Centroavantes*

Antero Greco

25 de setembro de 2015 | 15h32

Centroavantes chamam a atenção – sempre. Nos últimos dias, por uma série de coincidências, a turma acostumada a fazer gols (e a perdê-los) tem atraído holofotes, por situações boas ou complicadas. Vale a pena começar pelo aspecto positivo.

Para abrir a lista, o mais adequado é Ricardo Oliveira. O goleador do Santos e do Campeonato Brasileiro anda numa fase extraordinária, ainda mais por não se tratar de garoto; já dobrou os 30 anos há bastante tempo. A facilidade com que manda a bola para as redes ajudou a equipe dele a conquistar o Paulista, a reagir com vigor na Série A e também a avançar na Copa do Brasil.

O reconhecimento veio ontem, embora por vias tortas. Com o corte de Firmino, por contusão, Dunga resolveu chamá-lo para integrar a seleção que logo mais estreará nas Eliminatórias para a Copa de 2018 contra o Chile e a Venezuela. Lembrança justa do treinador, que recorre a um veterano que se comporta como menino, no fôlego e na disposição com que se apresenta nas divididas. Muito mais sensato do que apelar para algum “estrangeiro”.

Se Ricardo Oliveira dará conta do recado, se continuará no futuro a ser chamado, é outra história. Talvez não tenha pique para chegar ao torneio na Rússia – não se sabe. Vale o momento, e neste quesito a amarelinha lhe cai bem, e merecidamente.

Com a convocação de Ricardo, de novo Alexandre Pato ficou em segundo plano. O goleador do São Paulo curte a etapa mais regular e produtiva da carreira, ainda assim insuficiente para transmitir segurança para a Comissão Técnica da CBF. Antes da chegada de Juan Carlos Osorio, já ensaiava bom desempenho; com o colombiano ganhou espaço, confiança e continuidade. Não se exagera com a afirmação de que, no momento, é o principal nome na trupe tricolor e compensa a instabilidade da equipe.

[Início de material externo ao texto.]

(** X15. End to end, on an index whose module ids are non-empty and whose
    declared dependencies have no cycle: a change record whose derived key
    is owned by module [D] gives every module that is [D] or depends on
    [D], directly or transitively, a module bump at least as high as the
    change type of the record. *)
Theorem change_reaches_dependents (entityIndex : EntityIndex)
    (changes : list ChangeRecord) (change : ChangeRecord) (D M : string) :
  EmptyString ∉ (modules entityIndex).*1 →
  ¬ (∃ moduleId, tc (declares_dependency entityIndex) moduleId moduleId) →
  change ∈ changes →
  buildReverseModuleIndex entityIndex !! change_key change = Some D →
  rtc (declares_dependency entityIndex) M D →
  ∃ r bump,
    calculateVersionCascade entityIndex changes = Done r ∧
    moduleBumps_of r !! M = Some bump ∧
    priority (changeType change) ≤ priority bump.
Proof.
  intros Hids Hacyc Hc HD HMD.
  assert (changes ≠ []) as Hne by (intros ->; by apply elem_of_nil in Hc).
  destruct (calculateVersionCascade_steps entityIndex changes Hne)
    as (g & m' & Hg & Hrun & ->).
  destruct (buildModuleDependencyGraph_spec entityIndex)
    as (g' & Hg' & Hwf & _ & Hdep).
  assert (g' = g) as -> by congruence.
  assert (¬ has_cycle g) as Hacyc'.
  { intros [n Hn]. apply Hacyc. exists n.
    by apply (tc_iff (dep g) (declares_dependency entityIndex)). }
  destruct (calculateModuleBumps_covers entityIndex changes change D Hc HD)
    as (b0 & Hb0 & Hle0); [by eapply truthy_module_id|].
  destruct (cascade_raises g (calculateModuleBumps entityIndex changes) Hwf)
    as (m1 & Hrun1 & Hkeep & _).
  assert (m1 = m') as -> by congruence.
  destruct (Hkeep D b0 Hb0) as (b1 & Hb1 & Hle1).
  apply rtc_tc in HMD as [->|HMD].
  - eexists _, b1. split; [done|]. split; [done|]. lia.
  - apply (tc_iff (dep g) (declares_dependency entityIndex)) in HMD; [|done].
    destruct (cascade_dominates g _ m' D M b1 Hwf Hacyc' Hrun HMD Hb1)
      as (b2 & Hb2 & Hle2).
    eexists _, b2. split; [done|]. split; [done|]. lia.
Qed.

(** X16. On an index whose module ids are non-empty, whose bundle ids are
    distinct and whose declared dependencies have no cycle: when the
    derived key of a change record is owned by module [D], every bundle
    that lists [D], or a module that depends on [D] directly or
    transitively, gets a bundle bump at least as high as the change type of
    the record. *)
Theorem change_reaches_bundles (entityIndex : EntityIndex)
    (changes : list ChangeRecord) (change : ChangeRecord)
    (D M bundleId : string) (bundleEntity : entity) :
  EmptyString ∉ (modules entityIndex).*1 →
  NoDup (bundles entityIndex).*1 →
  ¬ (∃ moduleId, tc (declares_dependency entityIndex) moduleId moduleId) →
  change ∈ changes →
  buildReverseModuleIndex entityIndex !! change_key change = Some D →
  rtc (declares_dependency entityIndex) M D →
  (bundleId, bundleEntity) ∈ bundles entityIndex →
  M ∈ or_empty (prop bundleEntity "modules") →
  ∃ r bump,
    calculateVersionCascade entityIndex changes = Done r ∧
    bundleBumps_of r !! bundleId = Some bump ∧
    priority (changeType change) ≤ priority bump.
Proof.
  intros Hids Hnd Hacyc Hc HD HMD HB HM.
  assert (changes ≠ []) as Hne by (intros ->; by apply elem_of_nil in Hc).
  destruct (calculateVersionCascade_steps entityIndex changes Hne)
    as (g & m' & Hg & Hrun & Hsteps).
  destruct (buildModuleDependencyGraph_spec entityIndex)
    as (g' & Hg' & Hwf & _ & Hdep).
  assert (g' = g) as -> by congruence.
  assert (¬ has_cycle g) as Hacyc'.
  { intros [n Hn]. apply Hacyc. exists n.
    by apply (tc_iff (dep g) (declares_dependency entityIndex)). }
  destruct (calculateModuleBumps_covers entityIndex changes change D Hc HD)
    as (b0 & Hb0 & Hle0); [by eapply truthy_module_id|].
  destruct (cascade_raises g (calculateModuleBumps entityIndex changes) Hwf)
    as (m1 & Hrun1 & Hkeep & _).
  assert (m1 = m') as -> by congruence.
  destruct (Hkeep D b0 Hb0) as (b1 & Hb1 & Hle1).
  assert (∃ b2, m' !! M = Some b2 ∧ priority b1 ≤ priority b2)
    as (b2 & Hb2 & Hle2).
  { apply rtc_tc in HMD as [->|HMD]; [by exists b1|].
    apply (tc_iff (dep g) (declares_dependency entityIndex)) in HMD; [|done].
    by apply (cascade_dominates g _ m' D M b1 Hwf Hacyc' Hrun). }
  destruct (calculateBundleBumps_dominates entityIndex m' bundleId bundleEntity
              M b2 Hnd HB HM Hb2) as (b3 & Hb3 & Hle3).
  rewrite Hsteps. eexists _, b3. split; [done|]. split; [done|]. lia.
Qed.

End entry_point.

(** ** More on [validateReferences] *)

Section findings.
Import DepGraph DepGraphFacts DepGraphLemmas.

(** One reference yields an error of one of the three kinds, filed under
    the entity that holds the reference. *)
Lemma ref_errors_shape entityIndex rev src fieldName targetType refId err :
  err ∈ ref_errors entityIndex rev src fieldName targetType refId →
  error_file err = _filePath (src_entity src) ∧
  error_type err ∈ ["self-reference"; "missing-reference"; "scope-violation"].
Proof.
  unfold ref_errors, check_ref.
  repeat match goal with
         | |- context [if ?b then _ else _] => destruct b; simpl
         | |- context [match ?o with Some _ => _ | None => _ end] =>
             destruct o; simpl
         end;
    rewrite ?elem_of_nil, ?list_elem_of_singleton; try done;
    intros ->; simpl; (split; [done|]);
    rewrite !elem_of_cons; auto.
Qed.

(** The errors of the whole pass, reference by reference. *)
Lemma elem_of_all_errors entityIndex g err :
  err ∈ all_errors entityIndex g
  ↔ ∃ entityType fieldMap entities entityId e fieldName targetType refId,
      (entityType, fieldMap) ∈ REFERENCE_FIELDS ∧
      index entityIndex entityType = Some entities ∧
      (entityId, e) ∈ entities ∧
      (fieldName, targetType) ∈ fieldMap ∧
      refId ∈ normalizeToArray (prop e fieldName) ∧
      err ∈ ref_errors entityIndex (buildReverseModuleIndex entityIndex)
              (source_of g (buildReverseModuleIndex entityIndex)
                 entityType entityId e)
              fieldName targetType refId.
Proof.
  unfold all_errors, entity_errors. rewrite elem_of_flat_map. split.
  - intros ([entityType fieldMap] & Hty & Herr).
    apply elem_of_flat_map in Herr as ([entityId e] & He & Herr).
    apply elem_of_flat_map in Herr as ([fieldName targetType] & Hf & Herr).
    apply elem_of_flat_map in Herr as (refId & Href & Herr).
    destruct (index entityIndex entityType) as [entities|] eqn:Hindex;
      [|by apply elem_of_nil in He].
    by exists entityType, fieldMap, entities, entityId, e, fieldName,
              targetType, refId.
  - intros (entityType & fieldMap & entities & entityId & e & fieldName &
            targetType & refId & Hty & Hindex & He & Hf & Href & Herr).
    exists (entityType, fieldMap). split; [done|].
    apply elem_of_flat_map. exists (entityId, e). rewrite Hindex.
    split; [done|].
    apply elem_of_flat_map. exists (fieldName, targetType). split; [done|].
    apply elem_of_flat_map. by exists refId.
Qed.

(** X19. Every error [validateReferences] returns has one of the three
    types [self-reference], [missing-reference], [scope-violation], and its
    [file] is the [_filePath] of the entity of the index whose reference
    field it was found in. *)
Theorem validateReferences_errors_shape (entityIndex : EntityIndex) :
  ∃ out, validateReferences entityIndex = Done out ∧
    ∀ err, err ∈ errors out →
      error_type err
        ∈ ["self-reference"; "missing-reference"; "scope-violation"] ∧
      ∃ entityType entities entityId e fieldName refId,
        index entityIndex entityType = Some entities ∧
        (entityId, e) ∈ entities ∧
        refId ∈ normalizeToArray (prop e fieldName) ∧
        error_file err = _filePath e.
Proof.
  destruct (validateReferences_spec entityIndex) as (g & Hg & Hrun).
  eexists. split; [exact Hrun|]. simpl. intros err Herr.
  apply elem_of_all_errors in Herr
    as (entityType & fieldMap & entities & entityId & e & fieldName &
        targetType & refId & Hty & Hindex & He & Hf & Href & Herr).
  apply ref_errors_shape in Herr as [Hfile Htype]. split; [done|].
  by exists entityType, entities, entityId, e, fieldName, refId.
Qed.

(** X20. A dependency of a module on a module that is not in the index is
    reported by the validator as a [missing-reference] error of the
    depending module, while the dependency graph the validator and the
    cascade build has no edge for it. *)
Theorem dangling_dependency_reported (entityIndex : EntityIndex)
    (moduleId depId : string) (moduleEntity : entity) :
  (moduleId, moduleEntity) ∈ modules entityIndex →
  depId ∈ normalizeToArray (prop moduleEntity "dependencies") →
  depId ∉ (modules entityIndex).*1 →
  ∃ graph out,
    buildModuleDependencyGraph entityIndex = Done graph ∧
    validateReferences entityIndex = Done out ∧
    missing_reference_error moduleEntity "dependencies" depId "modules"
      ∈ errors out ∧
    ¬ dep graph moduleId depId.
Proof.
  intros Hm Hd Hmissing.
  destruct (validateReferences_spec entityIndex) as (g & Hg & Hrun).
  exists g. eexists. split; [done|]. split; [exact Hrun|]. simpl. split.
  - apply elem_of_all_errors.
    eexists "modules", _, (modules entityIndex), moduleId, moduleEntity,
            "dependencies", "modules", depId.
    split; [do 3 right; left|]. split; [done|]. split; [done|].
    split; [do 4 right; left|]. split; [done|].
    unfold ref_errors, check_ref. simpl.
    rewrite bool_decide_false; last first.
    { intros ->. apply Hmissing. apply list_elem_of_fmap.
      by exists (moduleId, moduleEntity). }
    simpl. unfold has. rewrite bool_decide_false by done. simpl. left.
  - destruct (buildModuleDependencyGraph_spec entityIndex)
      as (g' & Hg' & _ & _ & Hdep).
    assert (g' = g) as -> by congruence.
    intros (e & _ & _ & Hknown)%Hdep. done.
Qed.

(** X21. A module that lists itself among its dependencies is reported by
    the validator with a [self-reference] error, and it puts a cycle in the
    module graph, so that the entry point returns the module bumps without
    any cascade. *)
Theorem self_dependency (entityIndex : EntityIndex)
    (changes : list ChangeRecord) (moduleId : string) (moduleEntity : entity) :
  (moduleId, moduleEntity) ∈ modules entityIndex →
  moduleId ∈ normalizeToArray (prop moduleEntity "dependencies") →
  moduleId ∈ or_empty (prop moduleEntity "dependencies") →
  ∃ graph out r,
    buildModuleDependencyGraph entityIndex = Done graph ∧
    has_cycle graph ∧
    validateReferences entityIndex = Done out ∧
    self_reference_error moduleEntity "dependencies" moduleId ∈ errors out ∧
    calculateVersionCascade entityIndex changes = Done r ∧
    moduleBumps_of r = calculateModuleBumps entityIndex changes.
Proof.
  intros Hm Hd Hd'.
  destruct (validateReferences_spec entityIndex) as (g & Hg & Hrun).
  destruct (buildModuleDependencyGraph_spec entityIndex)
    as (g' & Hg' & Hwf & _ & Hdep).
  assert (g' = g) as -> by congruence.
  assert (declares_dependency entityIndex moduleId moduleId) as Hself.
  { exists moduleEntity. split; [done|]. split; [done|].
    apply list_elem_of_fmap. by exists (moduleId, moduleEntity). }
  assert (has_cycle g) as Hcycle.
  { exists moduleId. apply tc_once. by apply Hdep. }
  destruct (decide (changes = [])) as [->|Hne].
  - exists g. eexists. eexists. split; [done|]. split; [done|].
    split; [exact Hrun|]. split; [|split; [reflexivity|done]].
    apply elem_of_all_errors.
    eexists "modules", _, (modules entityIndex), moduleId, moduleEntity,
            "dependencies", "modules", moduleId.
    split; [do 3 right; left|]. split; [done|]. split; [done|].
    split; [do 4 right; left|]. split; [done|].
    unfold ref_errors, check_ref. simpl.
    rewrite bool_decide_true by done. simpl. left.
  - destruct (calculateVersionCascade_steps entityIndex changes Hne)
      as (g' & m' & Hg'' & Hcascade & Hsteps).
    assert (g' = g) as -> by congruence.
    exists g. eexists. eexists. split; [done|]. split; [done|].
    split; [exact Hrun|]. split; [|split; [exact Hsteps|]].
    + apply elem_of_all_errors.
      eexists "modules", _, (modules entityIndex), moduleId, moduleEntity,
              "dependencies", "modules", moduleId.
      split; [do 3 right; left|]. split; [done|]. split; [done|].
      split; [do 4 right; left|]. split; [done|].
      unfold ref_errors, check_ref. simpl.
      rewrite bool_decide_true by done. simpl. left.
    + simpl.
      destruct (overallOrder_cycle g false Hwf Hcycle) as [cyclePath Horder].
      unfold propagateDependencyCascade in Hcascade.
      rewrite Horder, cycle_message_recognised in Hcascade. congruence.
Qed.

Pato bate Ricardo Oliveira na idade, o que deveria pesar em favor dele, para trabalho de longo prazo. Talvez não supere o santista em confiabilidade – e Dunga deixa claro que os resultados são para agora. O receio, provavelmente, recaia na condição física de Pato, sujeito a paradas repentinas (agora mais raras). Dunga tem necessida de vitórias. Por aí, a escolha de Ricardo faz sentido.

A propósito de crítica, um parêntese. Em entrevista ontem, ao Sportv, Pato disse que apenas quem esteve no campo, entenda-se ex-jogador, está em condições de fazer críticas no futebol ou atuar como comentarista. Visão distorcida, superficial, preconceituosa e pueril, mas comum entre boleiros.

Nessa linha de raciocínio, vale o inverso: ex-atleta jamais poderia ser jornalista, se nunca estudou para exercer a profissão. Ou, talvez porque muito de seus ex-colegas de vestiário usem o jornalismo como bico ou passatempo à espera de “algo melhor”, ele veja a atividade como divertimento, extensão dos gramados ou Ação entre Amigos. Não tem ideia do que seja, de fato, ser um Jornalista.

Madura foi a constatação de Fred, na volta do Fluminense aos treinos, após o empate com o Grêmio pela Copa do Brasil. O atacante que há semanas não marca foi sincero ao revelar que a luta de sua equipe é contra o rebaixamento no Brasileiro. Verdade. O tricolor despencou, no desempenho e na tabela da divisão de elite, e daqui em diante tratará de salvar a pele e ficará feliz se terminar o ano sem a queda. Poucos têm coragem de tocar na ferida como fez Fred.

Numa semana em que Luís Fabiano foi parar no hospital, por causa de uma caída de mau jeito (no jogo com o Vasco) e em que Lucas Bbarrios perdeu pênalti (no Inter x Palmeiras), quem roubou a cena e fez bonito foi Lewandovski. O polonês do Bayern de Munique saiu do banco de reservas, no início do segundo tempo do jogo com o Wolsfburg, e em nove minutos fez os cinco gols da virada por 5 a 1. Vai ser exagerado assim em Varsóvia!

*(Minha crônica publicada no Estadão de hoje, sexta-feira, dia 25/9/2015.)